[Data items]
--

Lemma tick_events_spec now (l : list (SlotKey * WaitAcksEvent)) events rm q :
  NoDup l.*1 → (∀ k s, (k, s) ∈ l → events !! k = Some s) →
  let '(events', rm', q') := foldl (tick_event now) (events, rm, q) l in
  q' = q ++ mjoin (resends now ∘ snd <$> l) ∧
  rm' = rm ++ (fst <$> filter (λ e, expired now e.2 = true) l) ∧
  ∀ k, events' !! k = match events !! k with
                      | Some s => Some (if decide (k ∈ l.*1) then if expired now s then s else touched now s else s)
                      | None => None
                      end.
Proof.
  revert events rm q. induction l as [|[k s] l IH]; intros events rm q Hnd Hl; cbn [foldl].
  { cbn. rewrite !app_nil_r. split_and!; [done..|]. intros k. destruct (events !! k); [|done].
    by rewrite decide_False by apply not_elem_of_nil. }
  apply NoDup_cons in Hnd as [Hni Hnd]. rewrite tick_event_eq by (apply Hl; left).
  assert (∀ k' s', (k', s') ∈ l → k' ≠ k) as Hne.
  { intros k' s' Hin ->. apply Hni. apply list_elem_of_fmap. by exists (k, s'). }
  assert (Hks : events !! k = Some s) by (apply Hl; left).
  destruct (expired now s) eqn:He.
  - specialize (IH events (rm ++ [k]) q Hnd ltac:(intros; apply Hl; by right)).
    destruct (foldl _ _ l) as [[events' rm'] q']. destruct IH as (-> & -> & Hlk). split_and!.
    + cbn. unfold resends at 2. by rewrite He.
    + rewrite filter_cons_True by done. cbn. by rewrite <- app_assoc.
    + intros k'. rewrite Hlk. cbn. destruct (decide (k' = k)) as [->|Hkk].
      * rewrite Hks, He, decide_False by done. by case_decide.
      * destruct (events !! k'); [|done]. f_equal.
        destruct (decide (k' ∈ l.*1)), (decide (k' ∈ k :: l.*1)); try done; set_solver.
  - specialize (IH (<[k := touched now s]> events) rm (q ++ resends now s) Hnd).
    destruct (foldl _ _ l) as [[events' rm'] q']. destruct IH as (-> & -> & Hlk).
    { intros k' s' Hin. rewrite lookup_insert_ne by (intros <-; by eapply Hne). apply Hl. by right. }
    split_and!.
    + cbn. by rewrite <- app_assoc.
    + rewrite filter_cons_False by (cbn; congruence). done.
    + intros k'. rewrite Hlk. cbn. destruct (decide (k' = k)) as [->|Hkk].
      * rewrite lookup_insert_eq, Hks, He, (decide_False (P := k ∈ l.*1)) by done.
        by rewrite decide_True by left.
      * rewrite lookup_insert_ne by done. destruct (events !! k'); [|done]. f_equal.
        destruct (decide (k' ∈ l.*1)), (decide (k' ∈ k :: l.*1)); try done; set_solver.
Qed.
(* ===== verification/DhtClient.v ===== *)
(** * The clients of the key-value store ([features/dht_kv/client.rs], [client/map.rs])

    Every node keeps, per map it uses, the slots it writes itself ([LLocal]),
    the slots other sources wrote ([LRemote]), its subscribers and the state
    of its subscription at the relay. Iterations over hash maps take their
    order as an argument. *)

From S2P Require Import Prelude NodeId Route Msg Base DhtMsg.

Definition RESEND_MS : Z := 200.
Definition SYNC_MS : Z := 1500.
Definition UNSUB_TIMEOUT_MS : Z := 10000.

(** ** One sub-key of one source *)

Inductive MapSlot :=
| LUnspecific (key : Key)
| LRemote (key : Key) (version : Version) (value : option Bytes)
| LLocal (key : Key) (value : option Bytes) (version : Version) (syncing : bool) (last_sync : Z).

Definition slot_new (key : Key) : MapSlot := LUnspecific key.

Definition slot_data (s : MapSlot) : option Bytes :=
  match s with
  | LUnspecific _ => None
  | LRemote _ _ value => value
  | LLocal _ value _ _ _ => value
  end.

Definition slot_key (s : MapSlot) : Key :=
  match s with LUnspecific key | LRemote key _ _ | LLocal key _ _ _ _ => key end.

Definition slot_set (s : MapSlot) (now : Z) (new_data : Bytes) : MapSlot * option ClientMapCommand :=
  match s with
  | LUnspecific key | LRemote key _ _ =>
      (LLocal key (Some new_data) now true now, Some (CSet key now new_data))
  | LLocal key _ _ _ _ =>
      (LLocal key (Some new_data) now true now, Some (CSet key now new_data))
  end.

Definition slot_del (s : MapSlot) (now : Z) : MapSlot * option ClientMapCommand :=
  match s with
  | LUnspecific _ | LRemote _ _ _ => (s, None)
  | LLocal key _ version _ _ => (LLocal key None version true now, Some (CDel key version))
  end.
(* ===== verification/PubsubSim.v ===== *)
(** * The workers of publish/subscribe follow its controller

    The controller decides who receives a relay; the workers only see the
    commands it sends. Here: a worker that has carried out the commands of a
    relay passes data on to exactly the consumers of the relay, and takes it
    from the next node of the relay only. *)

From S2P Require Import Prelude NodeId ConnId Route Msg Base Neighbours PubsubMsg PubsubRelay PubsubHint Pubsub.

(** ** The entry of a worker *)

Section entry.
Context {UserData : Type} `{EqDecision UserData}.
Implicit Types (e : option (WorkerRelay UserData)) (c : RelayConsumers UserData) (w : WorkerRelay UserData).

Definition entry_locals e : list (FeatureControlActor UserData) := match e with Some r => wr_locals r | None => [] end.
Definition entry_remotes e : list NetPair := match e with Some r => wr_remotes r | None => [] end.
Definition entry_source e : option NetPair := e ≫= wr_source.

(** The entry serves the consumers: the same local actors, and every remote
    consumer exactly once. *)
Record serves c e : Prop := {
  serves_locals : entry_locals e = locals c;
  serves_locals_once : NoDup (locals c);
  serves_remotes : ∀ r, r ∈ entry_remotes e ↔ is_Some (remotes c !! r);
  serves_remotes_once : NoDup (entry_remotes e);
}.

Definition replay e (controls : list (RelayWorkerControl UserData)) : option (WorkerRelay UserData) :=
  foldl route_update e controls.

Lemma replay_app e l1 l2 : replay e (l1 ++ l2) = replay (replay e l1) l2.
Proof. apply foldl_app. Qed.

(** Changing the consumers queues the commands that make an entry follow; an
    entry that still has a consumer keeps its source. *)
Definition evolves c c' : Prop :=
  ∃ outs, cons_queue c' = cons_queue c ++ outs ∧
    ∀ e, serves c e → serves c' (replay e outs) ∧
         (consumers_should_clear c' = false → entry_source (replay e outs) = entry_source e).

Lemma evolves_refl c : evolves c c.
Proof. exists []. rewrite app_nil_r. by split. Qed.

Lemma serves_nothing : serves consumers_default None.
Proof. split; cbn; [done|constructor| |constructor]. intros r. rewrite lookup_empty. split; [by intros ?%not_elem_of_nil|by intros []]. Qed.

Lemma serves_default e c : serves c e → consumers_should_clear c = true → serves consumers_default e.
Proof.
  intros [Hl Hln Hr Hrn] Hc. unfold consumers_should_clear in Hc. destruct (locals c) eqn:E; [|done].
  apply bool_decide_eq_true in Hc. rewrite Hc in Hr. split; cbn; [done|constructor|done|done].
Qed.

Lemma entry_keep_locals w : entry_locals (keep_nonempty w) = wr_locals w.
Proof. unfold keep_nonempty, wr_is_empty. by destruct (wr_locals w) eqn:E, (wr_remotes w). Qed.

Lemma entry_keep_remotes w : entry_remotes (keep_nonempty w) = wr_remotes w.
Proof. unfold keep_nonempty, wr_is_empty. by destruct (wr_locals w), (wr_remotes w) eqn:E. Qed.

--

=== Your task ===
Report how many lines in the data include the word "slots". Nothing else is needed.

=== Exercise solution ===
2